Lemma renumbered_rows_length (r : JRenumbering.t) (rows : list (list N)) :
  (length (concat (renumbered_row r <$> rows)) <= length (concat rows))%nat.
Proof.
  induction rows as [|row rows IH]; [done|].
  rewrite fmap_cons. cbn [concat]. rewrite !length_app.
  pose proof (renumbered_row_length r row). lia.
Qed.

Lemma last_boundaries (rows : list (list N)) :
  last (0 :: row_boundaries 0 rows) = Some (N.of_nat (length (concat rows))).
Proof.
  induction rows as [|row rows _] using rev_ind; [done|].
  rewrite row_boundaries_app. simpl. rewrite app_comm_cons, last_snoc.
  rewrite concat_app, length_app. simpl. rewrite app_nil_r. f_equal. lia.
Qed.

Lemma slice_of_rows (rows : list (list N)) (i : nat) (row : list N) :
  N.of_nat (length (concat rows)) <= kInvalidJ ->
  rows !! i = Some row ->
  slice (concat rows) (N.of_nat (length (concat (take i rows))))
        (uint32_sub (N.of_nat (length (concat (take (S i) rows))))
                    (N.of_nat (length (concat (take i rows))))) = Some row.
Proof.
  intros Hfit Hrow. pose proof (GetRow_of_rows rows i Hfit) as H.
  pose proof (lookup_lt_Some _ _ _ Hrow) as Hi.
  unfold CsrMatrix.GetRow, vget in H. rewrite Nat2N.id in H.
  rewrite boundaries_lookup in H by lia. cbn [mbind option_bind] in H.
  replace (N.to_nat (N.of_nat i + 1)) with (S i) in H by lia.
  rewrite boundaries_lookup in H by lia. cbn [mbind option_bind] in H.
  by rewrite Hrow in H.
Qed.

Lemma RemoveAndRenumberJs_of_rows (r : JRenumbering.t) (rows : list (list N)) :
  N.of_nat (length (concat rows)) <= kInvalidJ ->
  N.of_nat (length rows) <= kInvalidJ ->
  Forall (Forall (fun j => (N.to_nat j < length (JRenumbering.j_to_new_j r))%nat)) rows ->
  CsrMatrix.RemoveAndRenumberJs r (CsrMatrix_of_rows rows) =
    Some (CsrMatrix_of_rows (renumbered_row r <$> rows)).
Proof.
  intros Hfit Hcount Hin. unfold CsrMatrix.RemoveAndRenumberJs.
  destruct (JRenumbering.j_to_new_j r) as [|n0 rest] eqn:Ej.
  - assert (Hrows : renumbered_row r <$> rows = rows); [|by rewrite Hrows].
    clear -Hin. induction Hin as [|row rows Hrow _ IH]; [done|].
    rewrite fmap_cons, IH. f_equal.
    destruct Hrow as [|j ? Hj _]; [done|]. simpl in Hj. lia.
  - rewrite <- Ej in *. clear Ej n0 rest.
    rewrite RowCount_of_rows, Nat2N.id by done.
    cbn [CsrMatrix_of_rows CsrMatrix.boundaries_ lookup list_lookup mbind option_bind].
    change (N.to_nat 0) with 0%nat. rewrite take_0.
    destruct (for_range_total
                (fun i (acc : N * list N * list N) =>
                   acc = (N.of_nat (length (concat (take i rows))),
                          0 :: row_boundaries 0 (renumbered_row r <$> take i rows),
                          concat (renumbered_row r <$> take i rows)))
                (length rows)
                (CsrMatrix.RemoveAndRenumberJs_row r (CsrMatrix_of_rows rows))
                (0, [0], [])) as (acc & E & ->).
    + done.
    + intros i acc Hi ->.
      destruct (lookup_lt_is_Some_2 rows i Hi) as [row Hrow].
      eexists. split; [|reflexivity].
      unfold CsrMatrix.RemoveAndRenumberJs_row.
      rewrite boundaries_lookup by lia. cbn [mbind option_bind].
      cbn [CsrMatrix_of_rows CsrMatrix.contents_].
      rewrite (slice_of_rows rows i row Hfit Hrow). cbn [mbind option_bind].
      rewrite RemoveAndRenumberJsTo_row
        by (rewrite Forall_forall in Hin; apply Hin; by eapply list_elem_of_lookup_2).
      cbn [mbind option_bind]. rewrite last_boundaries. cbn [mbind option_bind].
      rewrite (take_S_r _ _ _ Hrow), fmap_app, row_boundaries_app, concat_app.
      simpl. rewrite app_nil_r.
      pose proof (renumbered_rows_length r (take i rows)) as H1.
      pose proof (renumbered_row_length r row) as H2.
      pose proof (concat_take_length_le rows (S i)) as H3.
      rewrite (take_S_r _ _ _ Hrow), concat_app, length_app in H3. simpl in H3.
      rewrite app_nil_r in H3.
      rewrite to_uint32_small by (unfold kInvalidJ, uint32_modulus in *; lia).
      do 3 f_equal. rewrite concat_app. simpl. by rewrite app_nil_r.
    + rewrite E. cbn [mbind option_bind]. by rewrite firstn_all.
Qed.

(** [RemoveAndRenumberJs] rewrites every row to the new J's of its entries,
    in their order, and drops the entries whose J is removed; the number of
    rows does not change. *)
Theorem RemoveAndRenumberJs_rows (r : JRenumbering.t) (rows : list (list N))
    (m : CsrMatrix.t) :
  N.of_nat (length (concat rows)) <= kInvalidJ ->
  N.of_nat (length rows) <= kInvalidJ ->
  Forall (Forall (fun j => (N.to_nat j < length (JRenumbering.j_to_new_j r))%nat)) rows ->
  for_each CsrMatrix.AddRow rows CsrMatrix.empty = Some m ->
  exists m',
    CsrMatrix.RemoveAndRenumberJs r m = Some m' /\
    CsrMatrix.RowCount m' = CsrMatrix.RowCount m /\
    forall i, CsrMatrix.GetRow m' (N.of_nat i) = renumbered_row r <$> rows !! i.
Proof.
  intros Hfit Hcount Hin E.
  change CsrMatrix.empty with (CsrMatrix_of_rows []) in E.
  rewrite (for_each_AddRow_of_rows [] rows Hfit) in E. inversion E; subst m. clear E.
  simpl app. exists (CsrMatrix_of_rows (renumbered_row r <$> rows)).
  split; [by apply RemoveAndRenumberJs_of_rows|]. split.
  - rewrite !RowCount_of_rows by (rewrite ?length_fmap; done). by rewrite length_fmap.
  - intros i. rewrite <- list_lookup_fmap. apply GetRow_of_rows.
    pose proof (renumbered_rows_length r rows). lia.
Qed.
────────────────────────────────────────
Your output should be the lines from the one with "change CsrMatrix.empty with" through the last line of the entries above, copied exactly and nothing more.

  change CsrMatrix.empty with (CsrMatrix_of_rows []) in E.
  rewrite (for_each_AddRow_of_rows [] rows Hfit) in E. inversion E; subst m. clear E.
  simpl app. exists (CsrMatrix_of_rows (renumbered_row r <$> rows)).
  split; [by apply RemoveAndRenumberJs_of_rows|]. split.
  - rewrite !RowCount_of_rows by (rewrite ?length_fmap; done). by rewrite length_fmap.
  - intros i. rewrite <- list_lookup_fmap. apply GetRow_of_rows.
    pose proof (renumbered_rows_length r rows). lia.
Qed.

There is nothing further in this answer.